Filter the records down to the lines that hold the word "NodeVisitors", and copy each of those lines.

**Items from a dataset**
—————
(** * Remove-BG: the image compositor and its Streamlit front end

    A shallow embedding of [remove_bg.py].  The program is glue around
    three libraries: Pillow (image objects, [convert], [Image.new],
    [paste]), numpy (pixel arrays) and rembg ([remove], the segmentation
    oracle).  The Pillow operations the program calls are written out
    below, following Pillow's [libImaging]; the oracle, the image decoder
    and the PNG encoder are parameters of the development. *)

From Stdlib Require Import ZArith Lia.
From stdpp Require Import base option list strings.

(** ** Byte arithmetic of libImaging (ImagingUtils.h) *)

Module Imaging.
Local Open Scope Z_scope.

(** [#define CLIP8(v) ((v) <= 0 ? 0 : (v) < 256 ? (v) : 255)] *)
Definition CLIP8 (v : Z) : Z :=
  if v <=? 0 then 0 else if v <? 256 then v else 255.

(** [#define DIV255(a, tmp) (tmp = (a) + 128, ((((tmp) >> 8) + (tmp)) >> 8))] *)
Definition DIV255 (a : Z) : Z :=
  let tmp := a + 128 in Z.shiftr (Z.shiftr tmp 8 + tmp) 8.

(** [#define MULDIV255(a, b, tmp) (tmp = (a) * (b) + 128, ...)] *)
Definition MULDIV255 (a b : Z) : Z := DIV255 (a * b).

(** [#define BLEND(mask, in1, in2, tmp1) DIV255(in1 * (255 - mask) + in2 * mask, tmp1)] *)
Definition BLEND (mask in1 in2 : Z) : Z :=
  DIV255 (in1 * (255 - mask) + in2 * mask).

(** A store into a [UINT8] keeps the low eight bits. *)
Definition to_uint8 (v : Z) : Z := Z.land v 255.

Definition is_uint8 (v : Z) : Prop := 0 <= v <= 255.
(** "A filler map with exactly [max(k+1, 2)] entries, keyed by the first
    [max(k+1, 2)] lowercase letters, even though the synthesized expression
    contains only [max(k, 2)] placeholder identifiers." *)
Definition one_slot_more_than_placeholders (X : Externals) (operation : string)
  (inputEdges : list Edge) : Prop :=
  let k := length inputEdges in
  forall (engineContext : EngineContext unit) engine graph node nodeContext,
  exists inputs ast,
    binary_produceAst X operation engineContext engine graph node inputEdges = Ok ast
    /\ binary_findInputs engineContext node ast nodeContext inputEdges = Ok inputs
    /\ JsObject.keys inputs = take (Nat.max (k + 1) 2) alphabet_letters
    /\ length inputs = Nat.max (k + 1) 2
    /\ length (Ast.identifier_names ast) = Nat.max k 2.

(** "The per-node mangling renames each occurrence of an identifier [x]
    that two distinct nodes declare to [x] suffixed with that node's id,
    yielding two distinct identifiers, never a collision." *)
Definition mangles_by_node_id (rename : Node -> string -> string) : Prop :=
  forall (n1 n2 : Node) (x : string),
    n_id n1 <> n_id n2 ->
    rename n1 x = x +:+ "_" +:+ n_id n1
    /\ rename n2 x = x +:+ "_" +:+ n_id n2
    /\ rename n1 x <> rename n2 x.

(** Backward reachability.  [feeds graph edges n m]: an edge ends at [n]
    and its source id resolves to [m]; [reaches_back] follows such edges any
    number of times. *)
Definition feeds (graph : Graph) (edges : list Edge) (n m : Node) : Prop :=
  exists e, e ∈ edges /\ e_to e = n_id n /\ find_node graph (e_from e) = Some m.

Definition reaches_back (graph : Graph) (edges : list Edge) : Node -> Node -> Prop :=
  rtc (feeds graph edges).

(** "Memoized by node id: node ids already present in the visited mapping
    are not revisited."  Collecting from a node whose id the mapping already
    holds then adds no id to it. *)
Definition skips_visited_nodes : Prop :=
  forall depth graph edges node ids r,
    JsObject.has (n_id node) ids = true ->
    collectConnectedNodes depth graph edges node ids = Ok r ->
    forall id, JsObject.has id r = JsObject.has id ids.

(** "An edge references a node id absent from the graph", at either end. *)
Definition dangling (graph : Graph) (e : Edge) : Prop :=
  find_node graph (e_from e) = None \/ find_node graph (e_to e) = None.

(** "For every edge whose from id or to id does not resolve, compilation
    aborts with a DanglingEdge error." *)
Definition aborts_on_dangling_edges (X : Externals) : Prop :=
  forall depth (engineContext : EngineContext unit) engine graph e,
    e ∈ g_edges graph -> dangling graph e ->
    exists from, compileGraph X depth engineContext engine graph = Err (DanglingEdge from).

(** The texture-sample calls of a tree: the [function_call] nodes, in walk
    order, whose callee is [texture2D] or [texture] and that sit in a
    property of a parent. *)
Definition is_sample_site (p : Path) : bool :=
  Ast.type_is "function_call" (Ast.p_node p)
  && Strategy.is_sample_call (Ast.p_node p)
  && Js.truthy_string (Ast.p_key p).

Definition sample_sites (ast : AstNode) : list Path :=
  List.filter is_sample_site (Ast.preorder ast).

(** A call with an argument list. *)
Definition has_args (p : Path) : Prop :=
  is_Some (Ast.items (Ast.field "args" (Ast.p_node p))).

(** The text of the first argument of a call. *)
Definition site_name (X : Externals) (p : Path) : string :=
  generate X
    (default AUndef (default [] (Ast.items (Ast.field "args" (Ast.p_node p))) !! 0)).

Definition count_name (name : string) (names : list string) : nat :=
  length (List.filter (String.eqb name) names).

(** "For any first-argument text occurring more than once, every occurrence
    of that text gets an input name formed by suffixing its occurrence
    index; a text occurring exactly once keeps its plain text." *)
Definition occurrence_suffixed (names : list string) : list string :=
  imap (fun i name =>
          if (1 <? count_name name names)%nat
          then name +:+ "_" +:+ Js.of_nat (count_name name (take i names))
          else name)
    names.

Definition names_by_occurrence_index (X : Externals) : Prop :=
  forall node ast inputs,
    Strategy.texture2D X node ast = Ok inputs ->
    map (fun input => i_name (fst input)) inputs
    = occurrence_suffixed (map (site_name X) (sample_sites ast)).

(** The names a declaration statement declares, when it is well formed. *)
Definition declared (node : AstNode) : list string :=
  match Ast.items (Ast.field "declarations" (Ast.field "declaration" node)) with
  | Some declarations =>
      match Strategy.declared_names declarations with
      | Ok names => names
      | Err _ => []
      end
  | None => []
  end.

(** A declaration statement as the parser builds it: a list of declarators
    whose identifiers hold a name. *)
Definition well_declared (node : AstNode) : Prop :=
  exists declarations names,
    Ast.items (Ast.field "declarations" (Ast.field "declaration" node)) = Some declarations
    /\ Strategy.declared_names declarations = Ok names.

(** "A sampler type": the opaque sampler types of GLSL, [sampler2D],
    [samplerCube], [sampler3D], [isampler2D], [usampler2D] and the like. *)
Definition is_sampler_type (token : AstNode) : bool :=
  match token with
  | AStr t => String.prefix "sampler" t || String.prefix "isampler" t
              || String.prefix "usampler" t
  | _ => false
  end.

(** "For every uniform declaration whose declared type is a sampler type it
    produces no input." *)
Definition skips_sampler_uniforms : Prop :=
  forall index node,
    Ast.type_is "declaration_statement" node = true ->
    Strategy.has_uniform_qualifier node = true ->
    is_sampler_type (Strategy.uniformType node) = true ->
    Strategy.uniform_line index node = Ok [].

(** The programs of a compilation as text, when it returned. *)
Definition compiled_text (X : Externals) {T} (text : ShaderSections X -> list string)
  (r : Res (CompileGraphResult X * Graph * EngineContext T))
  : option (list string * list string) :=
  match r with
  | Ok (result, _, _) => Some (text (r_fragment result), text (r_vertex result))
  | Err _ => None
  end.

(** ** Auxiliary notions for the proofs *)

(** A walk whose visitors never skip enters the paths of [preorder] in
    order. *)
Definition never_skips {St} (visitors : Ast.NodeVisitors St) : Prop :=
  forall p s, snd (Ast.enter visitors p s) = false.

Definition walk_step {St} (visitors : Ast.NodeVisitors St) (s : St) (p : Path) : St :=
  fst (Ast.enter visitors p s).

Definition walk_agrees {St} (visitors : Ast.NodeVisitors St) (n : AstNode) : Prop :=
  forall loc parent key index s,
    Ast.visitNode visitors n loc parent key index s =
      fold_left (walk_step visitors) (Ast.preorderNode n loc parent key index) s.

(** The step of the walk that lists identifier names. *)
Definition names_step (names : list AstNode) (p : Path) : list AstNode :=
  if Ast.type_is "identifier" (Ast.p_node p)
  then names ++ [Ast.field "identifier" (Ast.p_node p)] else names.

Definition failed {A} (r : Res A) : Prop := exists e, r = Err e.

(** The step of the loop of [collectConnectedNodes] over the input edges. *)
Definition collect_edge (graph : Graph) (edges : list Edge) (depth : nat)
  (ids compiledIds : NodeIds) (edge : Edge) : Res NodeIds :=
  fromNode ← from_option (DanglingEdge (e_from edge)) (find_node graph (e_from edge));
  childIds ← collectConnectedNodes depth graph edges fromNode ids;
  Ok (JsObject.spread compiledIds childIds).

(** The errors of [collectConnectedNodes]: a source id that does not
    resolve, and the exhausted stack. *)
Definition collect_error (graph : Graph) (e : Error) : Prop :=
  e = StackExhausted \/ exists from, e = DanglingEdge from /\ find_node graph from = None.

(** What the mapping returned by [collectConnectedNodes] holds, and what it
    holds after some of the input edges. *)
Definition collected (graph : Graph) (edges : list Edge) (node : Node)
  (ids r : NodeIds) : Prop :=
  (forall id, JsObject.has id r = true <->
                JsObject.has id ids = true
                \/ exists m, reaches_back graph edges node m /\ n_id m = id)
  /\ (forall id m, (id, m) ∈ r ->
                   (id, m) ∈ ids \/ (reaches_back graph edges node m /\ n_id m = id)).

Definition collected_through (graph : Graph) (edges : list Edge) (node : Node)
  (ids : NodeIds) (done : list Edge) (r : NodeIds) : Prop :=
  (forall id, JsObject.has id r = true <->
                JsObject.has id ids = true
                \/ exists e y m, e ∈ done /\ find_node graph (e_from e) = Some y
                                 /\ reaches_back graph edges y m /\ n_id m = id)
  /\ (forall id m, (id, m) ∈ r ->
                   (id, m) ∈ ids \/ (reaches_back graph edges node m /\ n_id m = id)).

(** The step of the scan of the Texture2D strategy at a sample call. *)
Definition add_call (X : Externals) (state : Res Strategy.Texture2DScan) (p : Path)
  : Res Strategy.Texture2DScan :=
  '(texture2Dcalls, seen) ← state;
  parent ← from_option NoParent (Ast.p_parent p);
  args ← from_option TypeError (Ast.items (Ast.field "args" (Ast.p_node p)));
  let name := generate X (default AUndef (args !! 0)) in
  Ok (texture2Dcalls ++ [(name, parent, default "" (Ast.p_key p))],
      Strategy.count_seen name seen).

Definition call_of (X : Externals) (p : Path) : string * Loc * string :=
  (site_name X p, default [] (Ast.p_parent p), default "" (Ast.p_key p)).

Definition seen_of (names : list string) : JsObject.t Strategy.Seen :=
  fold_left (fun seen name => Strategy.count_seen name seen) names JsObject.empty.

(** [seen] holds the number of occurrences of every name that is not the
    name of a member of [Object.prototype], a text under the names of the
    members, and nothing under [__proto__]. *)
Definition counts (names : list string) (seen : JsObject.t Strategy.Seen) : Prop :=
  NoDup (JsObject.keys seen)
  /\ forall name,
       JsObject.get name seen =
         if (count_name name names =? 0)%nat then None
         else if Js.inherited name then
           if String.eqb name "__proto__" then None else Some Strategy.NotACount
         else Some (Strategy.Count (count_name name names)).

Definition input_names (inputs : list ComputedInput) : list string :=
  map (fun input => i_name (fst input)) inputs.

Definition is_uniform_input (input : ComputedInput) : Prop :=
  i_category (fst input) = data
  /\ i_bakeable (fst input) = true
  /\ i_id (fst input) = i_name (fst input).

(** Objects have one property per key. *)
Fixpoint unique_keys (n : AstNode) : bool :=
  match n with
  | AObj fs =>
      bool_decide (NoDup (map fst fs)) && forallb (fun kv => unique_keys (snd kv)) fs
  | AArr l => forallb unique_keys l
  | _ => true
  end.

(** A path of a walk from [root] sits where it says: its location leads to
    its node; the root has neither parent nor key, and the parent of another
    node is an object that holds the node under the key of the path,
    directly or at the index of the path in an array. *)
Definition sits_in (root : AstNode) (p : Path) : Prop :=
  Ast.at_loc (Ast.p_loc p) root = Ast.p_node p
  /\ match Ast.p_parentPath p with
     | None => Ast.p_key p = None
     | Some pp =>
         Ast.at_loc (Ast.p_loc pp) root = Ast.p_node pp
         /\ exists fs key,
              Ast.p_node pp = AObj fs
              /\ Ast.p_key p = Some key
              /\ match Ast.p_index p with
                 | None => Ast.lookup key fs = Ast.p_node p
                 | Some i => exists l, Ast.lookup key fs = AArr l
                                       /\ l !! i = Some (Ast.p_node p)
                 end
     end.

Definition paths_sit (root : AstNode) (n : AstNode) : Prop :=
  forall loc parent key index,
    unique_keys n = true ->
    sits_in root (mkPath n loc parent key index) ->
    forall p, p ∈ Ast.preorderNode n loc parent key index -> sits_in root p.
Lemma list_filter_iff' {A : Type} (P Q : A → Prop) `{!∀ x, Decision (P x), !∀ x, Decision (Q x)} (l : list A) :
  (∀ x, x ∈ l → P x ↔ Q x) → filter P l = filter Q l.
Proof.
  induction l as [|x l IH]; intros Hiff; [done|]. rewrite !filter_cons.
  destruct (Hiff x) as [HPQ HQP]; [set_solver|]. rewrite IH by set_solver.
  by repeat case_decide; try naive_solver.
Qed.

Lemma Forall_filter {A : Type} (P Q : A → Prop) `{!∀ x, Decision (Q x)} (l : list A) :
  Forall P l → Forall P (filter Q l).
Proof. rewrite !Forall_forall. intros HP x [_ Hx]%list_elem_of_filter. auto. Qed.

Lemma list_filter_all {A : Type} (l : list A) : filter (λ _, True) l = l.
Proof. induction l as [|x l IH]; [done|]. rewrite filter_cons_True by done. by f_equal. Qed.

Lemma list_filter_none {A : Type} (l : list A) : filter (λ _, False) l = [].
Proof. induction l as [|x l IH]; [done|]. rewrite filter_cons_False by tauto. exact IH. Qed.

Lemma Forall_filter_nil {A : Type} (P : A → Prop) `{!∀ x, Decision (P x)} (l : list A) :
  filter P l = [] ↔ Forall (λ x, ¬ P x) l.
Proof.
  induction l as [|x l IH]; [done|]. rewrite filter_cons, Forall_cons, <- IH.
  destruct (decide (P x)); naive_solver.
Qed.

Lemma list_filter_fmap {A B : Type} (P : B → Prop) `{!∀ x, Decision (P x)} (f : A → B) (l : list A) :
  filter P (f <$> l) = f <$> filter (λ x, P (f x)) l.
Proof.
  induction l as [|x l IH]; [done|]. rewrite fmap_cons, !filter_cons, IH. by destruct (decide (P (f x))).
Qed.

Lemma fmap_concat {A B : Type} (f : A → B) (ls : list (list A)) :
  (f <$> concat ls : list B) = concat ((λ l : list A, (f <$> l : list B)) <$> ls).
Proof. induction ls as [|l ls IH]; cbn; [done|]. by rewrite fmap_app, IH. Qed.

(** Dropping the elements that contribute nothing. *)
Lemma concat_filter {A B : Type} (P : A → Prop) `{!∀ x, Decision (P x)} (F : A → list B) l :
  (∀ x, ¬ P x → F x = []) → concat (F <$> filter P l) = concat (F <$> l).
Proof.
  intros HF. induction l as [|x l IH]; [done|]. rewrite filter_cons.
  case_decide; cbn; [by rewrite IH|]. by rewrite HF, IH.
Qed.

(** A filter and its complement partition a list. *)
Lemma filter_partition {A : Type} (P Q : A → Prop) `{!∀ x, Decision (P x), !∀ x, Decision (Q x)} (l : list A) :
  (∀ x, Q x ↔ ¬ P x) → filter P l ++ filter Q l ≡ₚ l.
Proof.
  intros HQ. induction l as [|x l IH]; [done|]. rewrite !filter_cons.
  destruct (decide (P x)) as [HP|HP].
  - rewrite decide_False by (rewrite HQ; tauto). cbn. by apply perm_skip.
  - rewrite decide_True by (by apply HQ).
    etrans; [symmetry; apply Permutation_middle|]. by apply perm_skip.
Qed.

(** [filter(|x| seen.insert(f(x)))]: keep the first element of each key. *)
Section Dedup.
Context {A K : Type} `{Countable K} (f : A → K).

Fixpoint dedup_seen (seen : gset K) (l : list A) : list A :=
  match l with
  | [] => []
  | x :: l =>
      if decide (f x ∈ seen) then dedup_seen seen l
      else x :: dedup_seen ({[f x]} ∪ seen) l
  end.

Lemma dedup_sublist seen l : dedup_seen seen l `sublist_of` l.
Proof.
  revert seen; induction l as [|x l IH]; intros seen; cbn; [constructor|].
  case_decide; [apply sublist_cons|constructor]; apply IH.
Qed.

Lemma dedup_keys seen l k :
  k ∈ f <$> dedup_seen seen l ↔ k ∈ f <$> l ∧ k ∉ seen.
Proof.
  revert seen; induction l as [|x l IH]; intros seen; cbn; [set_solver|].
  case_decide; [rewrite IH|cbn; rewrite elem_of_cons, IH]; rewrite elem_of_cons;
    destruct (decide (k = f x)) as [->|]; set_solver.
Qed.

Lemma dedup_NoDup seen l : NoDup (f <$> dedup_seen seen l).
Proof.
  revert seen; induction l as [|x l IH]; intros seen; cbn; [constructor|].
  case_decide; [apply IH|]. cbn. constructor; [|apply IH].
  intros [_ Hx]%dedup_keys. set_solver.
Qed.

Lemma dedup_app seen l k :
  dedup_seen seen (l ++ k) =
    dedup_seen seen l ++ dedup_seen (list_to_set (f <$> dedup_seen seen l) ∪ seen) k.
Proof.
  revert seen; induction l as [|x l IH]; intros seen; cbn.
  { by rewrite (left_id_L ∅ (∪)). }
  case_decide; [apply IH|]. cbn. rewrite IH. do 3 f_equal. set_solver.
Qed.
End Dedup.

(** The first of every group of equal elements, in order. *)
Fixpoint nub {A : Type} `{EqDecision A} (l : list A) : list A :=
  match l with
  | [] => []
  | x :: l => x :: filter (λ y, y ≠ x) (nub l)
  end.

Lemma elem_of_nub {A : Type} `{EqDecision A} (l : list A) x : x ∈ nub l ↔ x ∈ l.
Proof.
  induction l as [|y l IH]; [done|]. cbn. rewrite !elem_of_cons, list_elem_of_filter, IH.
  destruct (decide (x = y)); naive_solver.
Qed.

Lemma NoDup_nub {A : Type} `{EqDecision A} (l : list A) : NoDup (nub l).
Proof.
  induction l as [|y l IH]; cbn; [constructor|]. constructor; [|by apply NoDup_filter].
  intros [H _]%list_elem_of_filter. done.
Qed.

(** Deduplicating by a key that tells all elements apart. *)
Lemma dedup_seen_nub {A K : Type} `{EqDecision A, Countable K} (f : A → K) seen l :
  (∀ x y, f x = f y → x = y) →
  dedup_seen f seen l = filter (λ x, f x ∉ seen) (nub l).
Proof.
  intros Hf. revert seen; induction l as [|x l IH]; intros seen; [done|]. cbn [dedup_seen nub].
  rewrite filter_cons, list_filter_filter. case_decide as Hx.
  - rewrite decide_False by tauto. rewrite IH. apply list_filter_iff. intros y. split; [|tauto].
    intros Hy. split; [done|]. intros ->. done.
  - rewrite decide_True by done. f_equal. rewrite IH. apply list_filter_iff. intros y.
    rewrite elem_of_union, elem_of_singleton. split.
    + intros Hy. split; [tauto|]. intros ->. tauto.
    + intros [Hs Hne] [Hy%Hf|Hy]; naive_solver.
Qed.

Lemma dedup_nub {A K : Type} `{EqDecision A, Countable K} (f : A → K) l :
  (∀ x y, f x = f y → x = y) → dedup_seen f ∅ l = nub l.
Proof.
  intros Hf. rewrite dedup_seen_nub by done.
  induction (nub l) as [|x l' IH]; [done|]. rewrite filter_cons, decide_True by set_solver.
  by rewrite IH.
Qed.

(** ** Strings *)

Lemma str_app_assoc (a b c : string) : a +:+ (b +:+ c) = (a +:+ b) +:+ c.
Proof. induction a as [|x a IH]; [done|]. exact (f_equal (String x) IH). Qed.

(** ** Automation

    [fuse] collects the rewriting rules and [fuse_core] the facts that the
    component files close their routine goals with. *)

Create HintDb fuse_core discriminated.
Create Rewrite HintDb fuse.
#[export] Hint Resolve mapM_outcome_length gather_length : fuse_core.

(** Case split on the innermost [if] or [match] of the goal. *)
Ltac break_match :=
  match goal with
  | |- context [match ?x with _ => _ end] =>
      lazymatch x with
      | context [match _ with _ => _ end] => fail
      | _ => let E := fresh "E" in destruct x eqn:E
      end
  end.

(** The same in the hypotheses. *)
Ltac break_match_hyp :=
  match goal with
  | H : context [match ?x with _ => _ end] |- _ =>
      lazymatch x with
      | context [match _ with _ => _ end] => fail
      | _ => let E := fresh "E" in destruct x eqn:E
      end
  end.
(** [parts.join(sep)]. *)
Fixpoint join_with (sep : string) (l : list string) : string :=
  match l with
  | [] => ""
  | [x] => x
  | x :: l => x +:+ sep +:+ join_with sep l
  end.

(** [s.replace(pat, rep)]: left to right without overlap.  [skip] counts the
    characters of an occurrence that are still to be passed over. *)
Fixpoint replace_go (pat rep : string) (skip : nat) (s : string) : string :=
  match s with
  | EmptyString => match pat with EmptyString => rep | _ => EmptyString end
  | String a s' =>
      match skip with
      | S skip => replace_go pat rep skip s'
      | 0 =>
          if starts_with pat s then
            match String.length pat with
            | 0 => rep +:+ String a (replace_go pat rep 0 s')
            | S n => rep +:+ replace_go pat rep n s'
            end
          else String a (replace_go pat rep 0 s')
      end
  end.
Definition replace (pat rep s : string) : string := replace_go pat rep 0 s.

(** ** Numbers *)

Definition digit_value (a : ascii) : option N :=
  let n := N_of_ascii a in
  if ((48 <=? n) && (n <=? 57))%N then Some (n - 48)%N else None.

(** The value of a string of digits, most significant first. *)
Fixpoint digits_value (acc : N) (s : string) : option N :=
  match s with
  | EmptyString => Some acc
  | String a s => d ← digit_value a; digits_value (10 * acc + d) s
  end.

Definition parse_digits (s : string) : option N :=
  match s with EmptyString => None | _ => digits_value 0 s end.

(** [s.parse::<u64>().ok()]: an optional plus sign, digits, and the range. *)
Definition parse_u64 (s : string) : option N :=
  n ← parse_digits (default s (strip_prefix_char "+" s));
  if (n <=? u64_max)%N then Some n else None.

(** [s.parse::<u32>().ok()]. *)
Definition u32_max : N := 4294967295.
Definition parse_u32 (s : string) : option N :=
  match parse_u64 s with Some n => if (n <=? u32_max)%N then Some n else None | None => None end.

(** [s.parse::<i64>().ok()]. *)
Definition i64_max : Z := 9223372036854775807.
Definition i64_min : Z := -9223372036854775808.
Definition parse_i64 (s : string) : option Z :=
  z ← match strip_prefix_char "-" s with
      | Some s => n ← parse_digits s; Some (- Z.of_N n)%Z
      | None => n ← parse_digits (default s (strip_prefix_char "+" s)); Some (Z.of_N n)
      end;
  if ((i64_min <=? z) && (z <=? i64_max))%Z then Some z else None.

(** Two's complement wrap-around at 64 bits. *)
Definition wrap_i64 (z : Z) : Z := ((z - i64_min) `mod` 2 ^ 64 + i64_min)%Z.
—————
**Response to the exercise**
Definition never_skips {St} (visitors : Ast.NodeVisitors St) : Prop :=
Definition walk_step {St} (visitors : Ast.NodeVisitors St) (s : St) (p : Path) : St :=
Definition walk_agrees {St} (visitors : Ast.NodeVisitors St) (n : AstNode) : Prop :=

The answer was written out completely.